Question

A supervisor records the repair cost for 22 randomly selected VCRs. A sample mean of $75.50 and standard deviation of $18.07 are subsequently computed. Determine the 99% confidence interval for the mean repair cost for the VCRs.
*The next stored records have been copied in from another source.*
(** * A cooperative event loop (src/main.go), embedded and verified

    The Go program keeps two queues and a handler registry in one
    [EventLoop] value that is mutated in place through a pointer.  The
    embedding passes that value explicitly.  Three further pieces of the
    world are made explicit because the code acts on them:

    - standard output, as the list of lines printed so far;
    - the goroutines spawned by [processAsynchronously], each with the
      program point it has reached in the closure body;
    - for [readFile], the file system seen through package [os].

    Handlers have Go type [func(data string) string]; they are embedded
    as total functions on strings, and the nil function value as [None].
    What a handler does besides returning its result (the file system
    for [readFile], the network for [fetchDataFromAPI]) is not threaded
    through the scheduler: [readFile] is embedded on its own, over the
    file system.

    A call by the driver ([on], [dispatch], [run]) is one action of the
    machine, and so is each step of a goroutine; goroutine steps may
    fall anywhere between the driver's calls.  Within a goroutine the
    read and the write of the completed queue are separate steps.

    Every schedule of the machine is an interleaving the program can
    show, but not every interleaving of the program is a schedule: in
    the program a goroutine can also move while [run] is under way.
    The pending queue, the registry and the announcements are touched
    by the driver alone, so what is proved of them over all schedules
    does not depend on this.  The completed queue is shared: what is
    shown about it are interleavings that exist, and [run_cut] adds the
    ones in which goroutines move between the read and the write of
    the drain of [run]. *)

From Stdlib Require Import ZArith DecimalString DecimalZ.
From stdpp Require Import gmap strings list.

Local Open Scope string_scope.
Local Open Scope list_scope.
Local Open Scope nat_scope.

(** ** Data model (main.go, lines 14-37) *)

Record Event := {
  Key : string;
  Data : string;
  IsAsync : bool
}.

(** Go's [EventResult] has fields [Key] and [Result]; the first is
    spelled [ResultKey] here because [Key] already projects [Event]. *)
Record EventResult := {
  ResultKey : string;
  Result : string
}.

(** A value of type [func(data string) string]; [None] is nil. *)
Definition Handler : Type := option (string → string).

Record EventLoop := {
  Events : list Event;
  Handlers : gmap string Handler;
  ProcessedEvents : list EventResult
}.

Definition NewEventLoop : EventLoop :=
  {| Events := []; Handlers := ∅; ProcessedEvents := [] |}.

(** ** Registration and submission (lines 41-49) *)

Definition on (key : string) (fn : Handler) (e : EventLoop) : EventLoop :=
  {| Events := Events e;
     Handlers := <[key := fn]> (Handlers e);
     ProcessedEvents := ProcessedEvents e |}.

Definition dispatch (event : Event) (e : EventLoop) : EventLoop :=
  {| Events := Events e ++ [event];
     Handlers := Handlers e;
     ProcessedEvents := ProcessedEvents e |}.

(** [handler := e.Handlers[key]]: a Go map read yields the zero value,
    the nil function, for a missing key. *)
Definition handler_of (key : string) (e : EventLoop) : Handler :=
  default None (Handlers e !! key).

(** [_, exists := e.Handlers[key]] *)
Definition exists_handler (key : string) (e : EventLoop) : bool :=
  bool_decide (is_Some (Handlers e !! key)).

(** ** The machine: loop, goroutines, standard output *)

(** One constructor per [fmt.Printf] of the scheduler. The elapsed time
    printed at line 66 is wall-clock time and is not part of the model. *)
Inductive Line :=
  | ReceivedEvent (key : string)        (* line 56 *)
  | LoopBlocked                         (* line 66 *)
  | NoHandlerFound (key : string)       (* line 68 *)
  | OutputForEvent (r : EventResult).   (* line 79 *)

(** Program points of the closure started at line 94.  The assignment
    [e.ProcessedEvents = append(e.ProcessedEvents, r)] reads the field,
    builds the longer slice and writes the field back; nothing in the
    source makes the read and the write one indivisible action, so they
    are two steps here. *)
Inductive Goroutine :=
  | GStart (event : Event)
      (* spawned, body not yet entered *)
  | GComputed (event : Event) (result : string)
      (* lines 95-97 done: the handler has returned [result] *)
  | GLoaded (r : EventResult) (seen : list EventResult)
      (* line 98, right-hand side evaluated: [seen] is the queue as read *)
  | GDone.
      (* body left, either after the store or because the handler is nil *)

Record Machine := {
  loop : EventLoop;
  goroutines : list Goroutine;
  stdout : list Line
}.

Definition boot : Machine :=
  {| loop := NewEventLoop; goroutines := []; stdout := [] |}.

Definition with_loop (f : EventLoop → EventLoop) (m : Machine) : Machine :=
  {| loop := f (loop m); goroutines := goroutines m; stdout := stdout m |}.

Definition print (l : Line) (m : Machine) : Machine :=
  {| loop := loop m; goroutines := goroutines m; stdout := stdout m ++ [l] |}.

Definition spawn (g : Goroutine) (m : Machine) : Machine :=
  {| loop := loop m; goroutines := goroutines m ++ [g]; stdout := stdout m |}.

Definition set_Events (evs : list Event) (e : EventLoop) : EventLoop :=
  {| Events := evs; Handlers := Handlers e;
     ProcessedEvents := ProcessedEvents e |}.

Definition set_ProcessedEvents (rs : list EventResult) (e : EventLoop)
  : EventLoop :=
  {| Events := Events e; Handlers := Handlers e; ProcessedEvents := rs |}.

(** ** Execution (lines 51-104) *)

Definition produceOutputFor (processedEvent : EventResult) (m : Machine)
  : Machine :=
  print (OutputForEvent processedEvent) m.

Definition processSynchronously (event : Event) (m : Machine) : Machine :=
  match handler_of (Key event) (loop m) with
  | Some handler =>
      let result := handler (Data event) in
      produceOutputFor {| ResultKey := Key event; Result := result |} m
  | None => m
  end.

Definition processAsynchronously (event : Event) (m : Machine) : Machine :=
  spawn (GStart event) m.

(** First half of [run], lines 52-70: poll and dispatch one event. *)
Definition run_dispatch (m : Machine) : Machine :=
  match Events (loop m) with
  | [] => m
  | event :: rest =>
      let m := with_loop (set_Events rest) m in
      let m := print (ReceivedEvent (Key event)) m in
      if exists_handler (Key event) (loop m) then
        let m :=
          if IsAsync event then processAsynchronously event m
          else processSynchronously event m in
        print LoopBlocked m
      else
        print (NoHandlerFound (Key event)) m
  end.

(** Second half of [run], lines 71-75: drain one completed result. *)
Definition run_drain (m : Machine) : Machine :=
  match ProcessedEvents (loop m) with
  | [] => m
  | processedEvent :: rest =>
      let m := with_loop (set_ProcessedEvents rest) m in
      produceOutputFor processedEvent m
  end.

Definition run (m : Machine) : Machine := run_drain (run_dispatch m).

(** One step of the closure body of [processAsynchronously]; the closure
    captures [e] and [event] and touches nothing else. *)
Definition goroutine_step (g : Goroutine) (e : EventLoop)
  : Goroutine * EventLoop :=
  match g with
  | GStart event =>
      match handler_of (Key event) e with
      | Some handler => (GComputed event (handler (Data event)), e)
      | None => (GDone, e)
      end
  | GComputed event result =>
      (GLoaded {| ResultKey := Key event; Result := result |}
               (ProcessedEvents e), e)
  | GLoaded r seen => (GDone, set_ProcessedEvents (seen ++ [r]) e)
  | GDone => (GDone, e)
  end.

(** Goroutine number [i] of the pool takes one step. *)
Definition go_step (i : nat) (m : Machine) : Machine :=
  match goroutines m !! i with
  | None => m
  | Some g =>
      let '(g', e') := goroutine_step g (loop m) in
      {| loop := e'; goroutines := <[i := g']> (goroutines m);
         stdout := stdout m |}
  end.

(** ** Schedules: the driver's calls interleaved with goroutine steps *)

Inductive Action :=
  | CallOn (key : string) (fn : Handler)
  | CallDispatch (event : Event)
  | CallRun
  | Go (i : nat).

Definition exec_action (a : Action) (m : Machine) : Machine :=
  match a with
  | CallOn key fn => with_loop (on key fn) m
  | CallDispatch event => with_loop (dispatch event) m
  | CallRun => run m
  | Go i => go_step i m
  end.

Fixpoint exec (sched : list Action) (m : Machine) : Machine :=
  match sched with
  | [] => m
  | a :: sched => exec sched (exec_action a m)
  end.

(** ** Observations *)

(** Keys announced at line 56, in the order they were printed. *)
Definition announced (l : Line) : option string :=
  match l with ReceivedEvent key => Some key | _ => None end.

Definition received (m : Machine) : list string := omap announced (stdout m).

Definition dispatch_all (events : list Event) (m : Machine) : Machine :=
  exec (CallDispatch <$> events) m.

Definition is_run (a : Action) : bool :=
  match a with CallRun => true | _ => false end.

Definition is_dispatch (a : Action) : bool :=
  match a with CallDispatch _ => true | _ => false end.

(** Number of calls of [run] in a schedule. *)
Fixpoint runs (sched : list Action) : nat :=
  match sched with
  | [] => 0
  | a :: sched => (if is_run a then 1 else 0) + runs sched
  end.

Definition registers (key : string) (a : Action) : bool :=
  match a with CallOn key' _ => bool_decide (key' = key) | _ => false end.

(** Events handed to [dispatch] along a schedule, in call order. *)
Definition submitted (sched : list Action) : list Event :=
  omap (λ a, match a with CallDispatch event => Some event | _ => None end)
       sched.

(** Results written to the completed queue along a schedule (line 98),
    and results taken out of it (lines 72-73), each in order. *)
Definition stores (a : Action) (m : Machine) : list EventResult :=
  match a with
  | Go i =>
      match goroutines m !! i with
      | Some (GLoaded r _) => [r]
      | _ => []
      end
  | _ => []
  end.
(** The digits at the head of [s], their value accumulated in [acc]. *)
Fixpoint digits (s : string) (acc : Z) : Z * string :=
  match s with
  | String c s' =>
      if is_digit c then digits s' (10 * acc + Z.of_nat (nat_of_ascii c - 48))%Z
      else (acc, s)
  | EmptyString => (acc, s)
  end.

(** After an integer no fraction or exponent may follow. *)
Definition integer_end (s : string) : bool :=
  match s with
  | String c _ => negb (Ascii.eqb c "." || Ascii.eqb c "e" || Ascii.eqb c "E")
  | EmptyString => true
  end.

Definition unsigned (s : string) : option (Z * string) :=
  match s with
  | String c s' =>
      if Ascii.eqb c "0" then
        if integer_end s' then Some (0%Z, s') else None
      else if is_digit c then
        let r := digits s 0%Z in
        if integer_end (snd r) then Some r else None
      else None
  | EmptyString => None
  end.

Definition number (s : string) : option (Z * string) :=
  match s with
  | String c s' =>
      if Ascii.eqb c "-" then
        match unsigned s' with
        | Some (n, r) => Some ((- n)%Z, r)
        | None => None
        end
      else unsigned s
  | EmptyString => None
  end.

Definition unescape (c : ascii) : option ascii :=
  let n := nat_of_ascii c in
  if Nat.eqb n 34 then Some c
  else if Nat.eqb n 92 then Some c
  else if Nat.eqb n 47 then Some c
  else if Ascii.eqb c "b" then Some "008"%char
  else if Ascii.eqb c "f" then Some "012"%char
  else if Ascii.eqb c "n" then Some "010"%char
  else if Ascii.eqb c "r" then Some "013"%char
  else if Ascii.eqb c "t" then Some "009"%char
  else None.

(** The characters of a string literal after its opening quote. *)
Fixpoint chars (s : string) : option (string * string) :=
  match s with
  | EmptyString => None
  | String c s' =>
      let n := nat_of_ascii c in
      if Nat.eqb n 34 then Some (EmptyString, s')
      else if Nat.ltb n 32 then None
      else if Nat.eqb n 92 then
        match s' with
        | String e s'' =>
            match unescape e, chars s'' with
            | Some x, Some (body, r) => Some (String x body, r)
            | _, _ => None
            end
        | EmptyString => None
        end
      else
        match chars s' with
        | Some (body, r) => Some (String c body, r)
        | None => None
        end
  end.

(** A later binding of a name replaces the earlier one in place. *)
Fixpoint put (k : string) (v : JSValue) (l : list (string * JSValue))
  : list (string * JSValue) :=
  match l with
  | [] => [ (k, v) ]
  | (k', v') :: l' =>
      if String.eqb k k' then (k, v) :: l' else (k', v') :: put k v l'
  end.

Fixpoint value (fuel : nat) (s : string) : option (JSValue * string) :=
  match fuel with
  | O => None
  | S fuel' =>
      match skip_ws s with
      | EmptyString => None
      | String c r as s0 =>
          if Ascii.eqb c "n" then
            option_map (fun r' => (JNull, r')) (expect "ull" r)
          else if Ascii.eqb c "t" then
            option_map (fun r' => (JBool true, r')) (expect "rue" r)
          else if Ascii.eqb c "f" then
            option_map (fun r' => (JBool false, r')) (expect "alse" r)
          else if Nat.eqb (nat_of_ascii c) 34 then
            option_map (fun p => (JString (fst p), snd p)) (chars r)
          else if Ascii.eqb c "[" then
            match skip_ws r with
            | String c' r' =>
                if Ascii.eqb c' "]" then Some (JArray [], r')
                else elements fuel' r []
            | EmptyString => None
            end
          else if Ascii.eqb c "{" then
            match skip_ws r with
            | String c' r' =>
                if Ascii.eqb c' "}" then Some (JObject [], r')
                else members fuel' r []
            | EmptyString => None
            end
          else option_map (fun p => (JNumber (fst p), snd p)) (number s0)
      end
  end
with elements (fuel : nat) (s : string) (acc : list JSValue)
  : option (JSValue * string) :=
  match fuel with
  | O => None
  | S fuel' =>
      match value fuel' s with
      | Some (v, r) =>
          match skip_ws r with
          | String c r' =>
              if Ascii.eqb c "," then elements fuel' r' (acc ++ [ v ])
              else if Ascii.eqb c "]" then Some (JArray (acc ++ [ v ]), r')
              else None
          | EmptyString => None
          end
      | None => None
      end
  end
with members (fuel : nat) (s : string) (acc : list (string * JSValue))
  : option (JSValue * string) :=
  match fuel with
  | O => None
  | S fuel' =>
      match skip_ws s with
      | String q r =>
          if Nat.eqb (nat_of_ascii q) 34 then
            match chars r with
            | Some (k, r1) =>
                match skip_ws r1 with
                | String c r2 =>
                    if Ascii.eqb c ":" then
                      match value fuel' r2 with
                      | Some (v, r3) =>
                          match skip_ws r3 with
                          | String c' r4 =>
                              if Ascii.eqb c' "," then members fuel' r4 (put k v acc)
                              else if Ascii.eqb c' "}" then
                                Some (JObject (put k v acc), r4)
                              else None
                          | EmptyString => None
                          end
                      | None => None
                      end
                    else None
                | EmptyString => None
                end
            | None => None
            end
          else None
      | EmptyString => None
      end
  end.

Definition JSON_parse (s : string) : option JSValue :=
  match value (2 * String.length s + 2) s with
  | Some (v, r) =>
      match skip_ws r with
      | EmptyString => Some v
      | String _ _ => None
      end
  | None => None
  end.

(** *** Dates *)

(** Year, month and day of a count of days since 1970-01-01. *)
Definition civil (days : Z) : Z * Z * Z :=
  let z := (days + 719468)%Z in
  let era := (z / 146097)%Z in
  let doe := (z - era * 146097)%Z in
  let yoe := ((doe - doe / 1460 + doe / 36524 - doe / 146096) / 365)%Z in
  let doy := (doe - (365 * yoe + yoe / 4 - yoe / 100))%Z in
  let mp := ((5 * doy + 2) / 153)%Z in
  let d := (doy - (153 * mp + 2) / 5 + 1)%Z in
  let m := (if (mp <? 10)%Z then mp + 3 else mp - 9)%Z in
  let y := (yoe + era * 400 + (if (m <=? 2)%Z then 1 else 0))%Z in
  (y, m, d).

(** [n] in decimal, padded with zeros to [width] digits. *)
Definition pad (width : nat) (n : Z) : string :=
  let s := pretty n in
  String.concat "" (repeat "0" (width - String.length s)) +:+ s.

Definition toISOString (ms : Z) : string :=
  let days := (ms / 86400000)%Z in
  let r := (ms mod 86400000)%Z in
  match civil days with
  | (y, m, d) =>
      pad 4 y +:+ "-" +:+ pad 2 m +:+ "-" +:+ pad 2 d +:+ "T"
      +:+ pad 2 (r / 3600000)%Z +:+ ":" +:+ pad 2 (r / 60000 mod 60)%Z +:+ ":"
      +:+ pad 2 (r / 1000 mod 60)%Z +:+ "." +:+ pad 3 (r mod 1000)%Z +:+ "Z"
  end.

Definition runtime (clk : nat -> Z) (ids : nat -> string) : Runtime :=
  Build_Runtime gunzipSync toString_utf8 JSON_parse toISOString clk ids
    (fun _ s => s) "/app/logs".

(** *** Sample data *)

Definition bytes (l : list nat) : Buffer :=
  map (fun n => byte_of_ascii (ascii_of_nat n)) l.

(** The gzip member zlib writes for [hi] at level 0. *)
Definition gz_hi : Buffer :=
  bytes [31; 139; 8; 0; 0; 0; 0; 0; 4; 3; 1; 2; 0; 253; 255; 104; 105;
         172; 42; 147; 216; 2; 0; 0; 0].

(** Two version-4 uuids with the same first eight characters. *)
Definition uuid_a : string := "1b4e28ba-2fa1-41d2-883f-0016d3cca427".
Definition uuid_b : string := "1b4e28ba-7c3d-4e5f-9a1b-2c3d4e5f6a7b".

(** A clock that advances five milliseconds between two readings, from
    2023-11-14T22:13:20.000Z on. *)
Definition ticking (n : nat) : Z := (1700000000000 + 5 * Z.of_nat n)%Z.

(** A clock that stands still. *)
Definition frozen (n : nat) : Z := 1700000000000%Z.

Definition node : Runtime :=
  runtime ticking (fun n => if Nat.even n then uuid_a else uuid_b).

Definition node_frozen : Runtime :=
  runtime frozen (fun n => if Nat.even n then uuid_a else uuid_b).

(** A fresh response in a process whose log directory exists. *)
Definition world0 : World :=
  {| console := []; log_dir_present := true; files := ∅;
     dates_read := 0; uuids_drawn := 0;
     res := {| headersSent := false; statusCode := 200;
               resHeaders := [ ("x-powered-by", HStr "Express") ]; wire := [] |};
     chunks := [] |}.

(** The same with the log directory removed. *)
Definition world_nodir : World :=
  {| console := []; log_dir_present := false; files := ∅;
     dates_read := 0; uuids_drawn := 0;
     res := {| headersSent := false; statusCode := 200;
               resHeaders := [ ("x-powered-by", HStr "Express") ]; wire := [] |};
     chunks := [] |}.

(** A JSON-RPC call whose [id] is the number 0. *)
Definition rq : Request :=
  {| method := "POST"; path := "/";
     headers := [ ("content-type", HStr "application/json") ];
     body := Some (JObject [ ("jsonrpc", JString "2.0");
                             ("method", JString "eth_chainId");
                             ("id", JNumber 0) ]) |}.

(** What the middleware closes over for [rq] when it reads the clock first. *)
Definition closure0 : Closure :=
  {| req := rq; requestStartTime := ticking 0;
     requestTime := toISOString (ticking 0); requestBody := body rq |}.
Assume the population is approximately normal.

Answer 1

Answer:

 The 99% confidence interval for the mean repair cost for the VCRs

(65.801, 85.199)

Step-by-step explanation:

Explanation:-

Mean of the sample(x⁻) = $75.50

Given the standard deviation of the sample (S) =  $18.07

Given the size of the sample 'n' = 22

Degrees of freedom = n-1 =22-1 =21

critical value t₍₀.₀₁, ₂₁₎ = 2.5176

The 99% confidence interval for the mean repair cost for the VCRs

$(x^{-} - t_{0.01} \frac{S.D}{\sqrt{n} } , x^{-} +t_{0.01} \frac{S.D}{\sqrt{n} })$

$(75.50 - 2.5176 \frac{18.07}{\sqrt{22} } , 75.50 +2.5176 \frac{18.07}{\sqrt{22} })$

( 75.50 - 9.699 , 75.50 + 9.699 )

(65.801, 85.199)

Final answer:-

The 99% confidence interval for the mean repair cost for the VCRs

(65.801, 85.199)